##### Source material #####

(* ===== verification/Png.v ===== *)
(** * PNG ([mod png] of [crates/ai-daemon-decode/src/main.rs])

    Eight-bit truecolour images, not interlaced.  Sizes are computed in [u64] and
    [usize], which wrap. *)

From S2P Require Import Prelude Frame Inflate DecodeLogic Huffman InflateSafety.

Local Open Scope Z_scope.

Definition mul64 (a b : Z) : Z := wrap64 (a * b).

(** ** Chunks *)

Definition MAGIC : list Z := [137; 80; 78; 71; 13; 10; 26; 10].
Definition IHDR : list Z := [73; 72; 68; 82].
Definition IDAT : list Z := [73; 68; 65; 84].
Definition IEND : list Z := [73; 69; 78; 68].

Definition be32 (bytes : list Z) : result Z DecodeError :=
  match bytes with
  | a :: b :: c :: d :: _ => Ok (((a * 256 + b) * 256 + c) * 256 + d)
  | _ => Err TruncatedInteger
  end.

Record Header := mkHeader { width : Z; height : Z; colour : Z }.

Definition header_parse (bytes : list Z) : result Header DecodeError :=
  if zlen bytes <? 13 then Err ShortHeader
  else
    let? width := be32 bytes in
    let? height := be32 (zdrop 4 bytes) in
    let? depth := index bytes 8 in
    let? colour := index bytes 9 in
    let? interlace := index bytes 12 in
    if (width =? 0) || (height =? 0) then Err ZeroSized
    else if negb (depth =? 8) then Err (Depth depth)
    else if negb (interlace =? 0) then Err Interlaced
    else if negb (colour =? 2) && negb (colour =? 6) then Err Colour
    else Ok (mkHeader width height colour).

Definition channels (h : Header) : Z := if colour h =? 6 then 4 else 3.

(** The loop over chunks; each takes at least twelve bytes. *)
Fixpoint read_chunks (fuel : nat) (bytes : list Z) (offset : Z) (header : option Header) (idat : list Z)
  : result (option Header * list Z) DecodeError :=
  if offset + 8 <=? zlen bytes then
    match fuel with
    | O => Err OutOfFuel
    | S fuel' =>
        let? len := be32 (zdrop offset bytes) in
        let? kind := slice bytes (offset + 4) (offset + 8) in
        let start := offset + 8 in
        let end_ := start + len in
        if u64_max <? end_ then Err ChunkOverflow
        else if zlen bytes <? end_ + 4 then Err TruncatedChunk
        else if bool_decide (kind = IHDR) then
          let? data := slice bytes start end_ in
          let? h := header_parse data in
          read_chunks fuel' bytes (end_ + 4) (Some h) idat
        else if bool_decide (kind = IDAT) then
          let? data := slice bytes start end_ in
          read_chunks fuel' bytes (end_ + 4) header (idat ++ data)
        else if bool_decide (kind = IEND) then Ok (header, idat)
        else read_chunks fuel' bytes (end_ + 4) header idat
    end
  else Ok (header, idat).

(** ** Filters *)

Definition paeth (a b c : Z) : Z :=
  let p := a + b - c in
  let pa := Z.abs (p - a) in
  let pb := Z.abs (p - b) in
  let pc := Z.abs (p - c) in
  if (pa <=? pb) && (pa <=? pc) then a else if pb <=? pc then b else c.

(** [wrapping_add] of bytes *)
Definition add8 (x y : Z) : Z := (x + y) mod 256.

(** What a filter predicts from the byte to the left, above, and above left. *)
Definition predict (filter a b c : Z) : option Z :=
  if filter =? 0 then Some 0
  else if filter =? 1 then Some a
  else if filter =? 2 then Some b
  else if filter =? 3 then Some ((a + b) / 2)
  else if filter =? 4 then Some (paeth a b c)
  else None.

(** One row; [acc] is the part of [current] written so far. *)
Fixpoint unfilter_row (filter channels : Z) (previous : option (list Z)) (src acc : list Z)
  : result (list Z) DecodeError :=
  match src with
  | [] => Ok acc
  | x :: src' =>
      let i := zlen acc in
      let? a := if channels <=? i then index acc (i - channels) else Ok 0 in
      let? b := match previous with None => Ok 0 | Some p => index p i end in
      let? c := if channels <=? i then match previous with None => Ok 0 | Some p => index p (i - channels) end
                else Ok 0 in
      match predict filter a b c with
      | Some v => unfilter_row filter channels previous src' (acc ++ [add8 x v])
      | None => Err (UnknownFilter filter)
      end
  end.

(** The rows from [row] on, [todo] of them.  [out_len] is the length of [out], of
    which the rows before [row] are [rows], the last one [previous]. *)
Fixpoint unfilter_rows (raw : list Z) (stride channels out_len : Z) (todo : nat) (row : Z) (previous : option (list Z))
    (rows : list Z) : result (list Z) DecodeError :=
  match todo with
  | O => Ok rows
  | S todo' =>
      let at_ := mul64 row (stride + 1) in
      let? filter := index raw at_ in
      let? src := slice raw (add64 at_ 1) (add64 (add64 at_ 1) stride) in
      if out_len <? mul64 row stride then Err Panicked
      else if out_len - mul64 row stride <? stride then Err Panicked
      else
        let? current := unfilter_row filter channels previous src [] in
        unfilter_rows raw stride channels out_len todo' (row + 1) (Some current) (rows ++ current)
  end.

Definition unfilter (raw : list Z) (h : Header) (channels : Z) : result (list Z) DecodeError :=
  let stride := mul64 (width h) channels in
  let expected := mul64 (add64 stride 1) (height h) in
  if zlen raw <? expected then Err (FewBytes expected (zlen raw))
  else
    let out_len := mul64 stride (height h) in
    let? rows := unfilter_rows raw stride channels out_len (Z.to_nat (height h)) 0 None [] in
    Ok (rows ++ replicate (Z.to_nat (out_len - zlen rows)) 0).

(** ** [decode] *)

Record Decoded := mkDecoded {
  dec_w : option Z;
  dec_h : option Z;
  dec_fmt : option string;
  dec_rate : option Z;
  dec_data : list Z;
}.

Definition png_decode (bytes : list Z) (max_output : Z) : result Decoded DecodeError :=
  if (zlen bytes <? 8) || negb (bool_decide (ztake 8 bytes = MAGIC)) then Err NotPng
  else
    let? (header, idat) := read_chunks (length bytes) bytes 8 None [] in
    let? h := ok_or header NoHeader in
    let pixels := mul64 (width h) (height h) in
    let output_len := mul64 pixels (channels h) in
    if max_output <? output_len then Err (SizeOverLimit output_len)
    else
      let? raw := zlib idat (add64 output_len (mul64 (height h) 2)) in
      let? data := unfilter raw h (channels h) in
      Ok (mkDecoded (Some (width h)) (Some (height h)) (Some (if channels h =? 4 then "rgba8" else "rgb8")) None data).
Lemma unfilter_raw : unfilter raw h (channels h) = Ok (concat (map snd rows)).
Proof.
  pose proof (channels_range h). destruct (stride_range h Hh) as [E Hs]. unfold unfilter. rewrite E. destruct Hh as [Hw Hht].
  set (stride := width h * channels h) in *. rewrite add64_small by (unfold u64_max; lia).
  rewrite (mul64_small (stride + 1)), (mul64_small stride) by nia. rewrite zlen_raw. fold stride.
  destruct (Z.ltb_spec (height h * (stride + 1)) ((stride + 1) * height h)); [lia|].
  assert (El : Z.to_nat (height h) = length rows) by (unfold zlen in Hn; lia). rewrite El.
  change raw with ([] ++ raw). rewrite unfilter_rows_filter; try done; try lia.
  simpl app. rewrite (zlen_pixels _ _ Hrows), Hn. fold stride.
  replace (Z.to_nat (stride * height h - height h * stride)) with 0%nat by lia. simpl. by rewrite app_nil_r.
Qed.

Lemma decode_file max_output :
  width h * height h * channels h <= max_output ->
  png_decode (png_file h idat (c1, c2, c3)) max_output =
    Ok (mkDecoded (Some (width h)) (Some (height h)) (Some (if colour h =? 6 then "rgba8" else "rgb8")) None (concat (map snd rows))).
Proof.
  intros Hm. unfold png_decode. destruct (Z.ltb_spec (zlen (png_file h idat (c1, c2, c3))) 8) as [Hbad|_].
  { exfalso. unfold png_file in Hbad. rewrite zlen_app in Hbad. change (zlen MAGIC) with 8 in Hbad.
    pose proof (zlen_nonneg (chunk IHDR (header_bytes h) c1 ++ chunk IDAT idat c2 ++ chunk IEND [] c3)). lia. }
  rewrite bool_decide_true by (by apply (ztake_app 8 MAGIC)). cbn [orb negb].
  rewrite read_file. cbn [ok_or]. cbv beta iota zeta.
  pose proof (channels_range h). assert (Hh' := Hh). destruct Hh' as [Hw Hht].
  rewrite (mul64_small (width h)), mul64_small, (mul64_small (height h) 2) by nia.
  destruct (Z.ltb_spec max_output (width h * height h * channels h)); [lia|].
  rewrite add64_small by (unfold u64_max; nia).
  rewrite Hzlib by (rewrite zlen_raw; nia). rewrite unfilter_raw. unfold channels. by destruct (colour h =? 6).
Qed.
End File.
(* ===== verification/Wav.v ===== *)
(** * WAVE ([mod wav] of [crates/ai-daemon-decode/src/main.rs])

    To mono [f32] samples.  An [f32] is its 32 bits; arithmetic on it is IEEE
    binary32, and the bits of a NaN that arithmetic gives, which Rust leaves open,
    are the parameter [nan]. *)

From S2P Require Import Prelude Frame Inflate DecodeLogic Huffman InflateSafety Png.
From Stdlib Require Import SpecFloat.

Local Open Scope Z_scope.

(** ** [f32] *)

Definition prec32 : Z := 24.
Definition emax32 : Z := 128.

Definition f32_value (bits : Z) : spec_float :=
  let s := Z.testbit bits 31 in
  let e := Z.land (Z.shiftr bits 23) 255 in
  let m := Z.land bits (2 ^ 23 - 1) in
  if e =? 255 then (if m =? 0 then S754_infinity s else S754_nan)
  else if e =? 0 then match m with Zpos p => S754_finite s p (-149) | _ => S754_zero s end
  else match m + 2 ^ 23 with Zpos p => S754_finite s p (e - 150) | _ => S754_nan end.

Section Wav.
Context (nan : Z).

Definition f32_bits (x : spec_float) : Z :=
  let sign (s : bool) := if s then 2 ^ 31 else 0 in
  match x with
  | S754_zero s => sign s
  | S754_infinity s => sign s + 255 * 2 ^ 23
  | S754_nan => nan
  | S754_finite s m e =>
      if Zpos m <? 2 ^ 23 then sign s + Zpos m else sign s + (e + 150) * 2 ^ 23 + (Zpos m - 2 ^ 23)
  end.

Definition add32 (a b : Z) : Z := f32_bits (SFadd prec32 emax32 (f32_value a) (f32_value b)).
Definition div32 (a b : Z) : Z := f32_bits (SFdiv prec32 emax32 (f32_value a) (f32_value b)).
(** [n as f32] *)
Definition f32_of_Z (n : Z) : Z := f32_bits (binary_normalize prec32 emax32 n 0 false).
(** [sum()] of floats starts from minus zero. *)
Definition sum32 (l : list Z) : Z := fold_left add32 l (2 ^ 31).

(** ** Little-endian integers *)

Definition u16_le (a b : Z) : Z := a + 256 * b.
Definition u32_le (a b c d : Z) : Z := a + 256 * (b + 256 * (c + 256 * d)).
Definition i16_le (a b : Z) : Z := if u16_le a b <? 2 ^ 15 then u16_le a b else u16_le a b - 2 ^ 16.
Definition le_bytes32 (n : Z) : list Z := [n mod 256; n / 2 ^ 8 mod 256; n / 2 ^ 16 mod 256; n / 2 ^ 24 mod 256].

(** [chunks_exact(n)] *)
Definition chunks_exact {A} (n : Z) (l : list A) : list (list A) := retain (fun c => zlen c =? n) (chunks n l).

(** ** Chunks *)

Definition RIFF : list Z := [82; 73; 70; 70].
Definition WAVE : list Z := [87; 65; 86; 69].
Definition FMT : list Z := [102; 109; 116; 32].
Definition DATA : list Z := [100; 97; 116; 97].

Record Format := mkFormat { f_tag : Z; f_channels : Z; f_rate : Z; f_depth : Z }.

Definition format_parse (chunk : list Z) : result Format DecodeError :=
  let? a := index chunk 0 in let? b := index chunk 1 in
  let? c := index chunk 2 in let? d := index chunk 3 in
  let? e := index chunk 4 in let? f := index chunk 5 in
  let? g := index chunk 6 in let? h := index chunk 7 in
  let? i := index chunk 14 in let? j := index chunk 15 in
  Ok (mkFormat (u16_le a b) (u16_le c d) (u32_le e f g h) (u16_le i j)).

(** The loop; a chunk takes eight bytes at least.  A chunk that says it is longer
    than the file ends with the file. *)
Fixpoint wav_chunks (fuel : nat) (bytes : list Z) (offset : Z) (format : option Format) (data : option (list Z))
  : result (option Format * option (list Z)) DecodeError :=
  if offset + 8 <=? zlen bytes then
    match fuel with
    | O => Err OutOfFuel
    | S fuel' =>
        let? id := slice bytes offset (offset + 4) in
        let? a := index bytes (offset + 4) in let? b := index bytes (offset + 5) in
        let? c := index bytes (offset + 6) in let? d := index bytes (offset + 7) in
        let size := u32_le a b c d in
        let start := offset + 8 in
        if u64_max <? start + size then Err ChunkOverflow
        else
          let end_ := Z.min (start + size) (zlen bytes) in
          let next := end_ + Z.land size 1 in
          if bool_decide (id = FMT) then
            if end_ - start <? 16 then Err ShortFmt
            else
              let? chunk := slice bytes start end_ in
              let? f := format_parse chunk in
              wav_chunks fuel' bytes next (Some f) data
          else if bool_decide (id = DATA) then
            let? chunk := slice bytes start end_ in
            wav_chunks fuel' bytes next format (Some chunk)
          else wav_chunks fuel' bytes next format data
    end
  else Ok (format, data).

(** ** Samples *)

Definition sample16 (s : list Z) : result Z DecodeError :=
  let? a := index s 0 in let? b := index s 1 in Ok (div32 (f32_of_Z (i16_le a b)) (f32_of_Z 32768)).
Definition sample32 (s : list Z) : result Z DecodeError :=
  let? a := index s 0 in let? b := index s 1 in let? c := index s 2 in let? d := index s 3 in Ok (u32_le a b c d).

Fixpoint collect {A B} (f : A -> result B DecodeError) (l : list A) : result (list B) DecodeError :=
  match l with
  | [] => Ok []
  | x :: l' => let? y := f x in let? ys := collect f l' in Ok (y :: ys)
  end.

Definition samples_of (tag depth : Z) (data : list Z) : result (list Z) DecodeError :=
  if (tag =? 1) && (depth =? 16) then collect sample16 (chunks_exact 2 data)
  else if (tag =? 3) && (depth =? 32) then collect sample32 (chunks_exact 4 data)
  else Err (WaveFormat tag depth).

Definition downmix (channels : Z) (samples : list Z) : list Z :=
  if channels =? 1 then samples
  else map (fun frame => div32 (sum32 frame) (f32_of_Z channels)) (chunks channels samples).

Definition wav_decode (bytes : list Z) (max_output : Z) : result Decoded DecodeError :=
  if (zlen bytes <? 12) || negb (bool_decide (ztake 4 bytes = RIFF)) || negb (bool_decide (ztake 4 (zdrop 8 bytes) = WAVE))
  then Err NotWave
  else
    let? (format, data) := wav_chunks (length bytes) bytes 12 None None in
    let? f := ok_or format NoFmt in
    let? data := ok_or data NoData in
    let channels := Z.max (f_channels f) 1 in
    let? samples := samples_of (f_tag f) (f_depth f) data in
    let mono := downmix channels samples in
    let out_len := zlen mono * 4 in
    if max_output <? out_len then Err (SizeOverLimit out_len)
    else Ok (mkDecoded None None None (Some (f_rate f)) (concat (map le_bytes32 mono))).
End Wav.
(** The bits of a normal number are its bits. *)
Lemma f32_value_bits nan s m e : normal m e -> f32_value (f32_bits nan (S754_finite s m e)) = S754_finite s m e.
Proof.
  intros [Hm He]. unfold f32_bits. destruct (Z.ltb_spec (Zpos m) (2 ^ 23)); [lia|].
  set (sign := if s then 2 ^ 31 else 0). set (f := Zpos m - 2 ^ 23). set (b := sign + (e + 150) * 2 ^ 23 + f).
  assert (Hf : 0 <= f < 2 ^ 23) by lia. assert (Eb : b = (sign / 2 ^ 23 + (e + 150)) * 2 ^ 23 + f) by (unfold b, sign; destruct s; [change (2 ^ 31 / 2 ^ 23) with 256 | change (0 / 2 ^ 23) with 0]; lia).
  unfold f32_value. change (2 ^ 23 - 1) with (Z.ones 23). rewrite (Z.land_ones b 23) by lia.
  assert (Hmod : b mod 2 ^ 23 = f) by (rewrite Eb, Z.add_comm, Z_mod_plus_full; by apply Z.mod_small).
  assert (Hdiv : b / 2 ^ 23 = sign / 2 ^ 23 + (e + 150)) by (rewrite Eb, Z.div_add_l, (Z.div_small f) by lia; lia).
  assert (He8 : (sign / 2 ^ 23 + (e + 150)) mod 2 ^ 8 = e + 150).
  { unfold sign. destruct s; [change (2 ^ 31 / 2 ^ 23) with (1 * 2 ^ 8); rewrite Z.add_comm, Z_mod_plus_full|]; apply Z.mod_small; lia. }
  assert (Hl : Z.land (Z.shiftr b 23) 255 = e + 150).
  { change 255 with (Z.ones 8). by rewrite Z.land_ones, Z.shiftr_div_pow2, Hdiv by lia. }
  rewrite Hmod, Hl. assert (Hs : Z.testbit b 31 = s).
  { assert (E31 : b / 2 ^ 31 = Z.b2z s).
    { unfold b, sign. destruct s; simpl Z.b2z; [symmetry; apply Z.div_unique_pos with (r := (e + 150) * 2 ^ 23 + f); lia|apply Z.div_small; lia]. }
    rewrite <- (Z.add_0_l 31), <- Z.shiftr_spec, Z.shiftr_div_pow2, E31 by lia. by destruct s. }
  rewrite Hs. destruct (Z.eqb_spec (e + 150) 255); [lia|]. destruct (Z.eqb_spec (e + 150) 0); [lia|].
  unfold f. replace (Zpos m - 2 ^ 23 + 2 ^ 23) with (Zpos m) by lia. cbv iota. f_equal. lia.
Qed.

#####

Search the listing for the string "mkDecoded". Copy each line where it is found.

Record Decoded := mkDecoded {
      Ok (mkDecoded (Some (width h)) (Some (height h)) (Some (if channels h =? 4 then "rgba8" else "rgb8")) None data).
    Ok (mkDecoded (Some (width h)) (Some (height h)) (Some (if colour h =? 6 then "rgba8" else "rgb8")) None (concat (map snd rows))).
    else Ok (mkDecoded None None None (Some (f_rate f)) (concat (map le_bytes32 mono))).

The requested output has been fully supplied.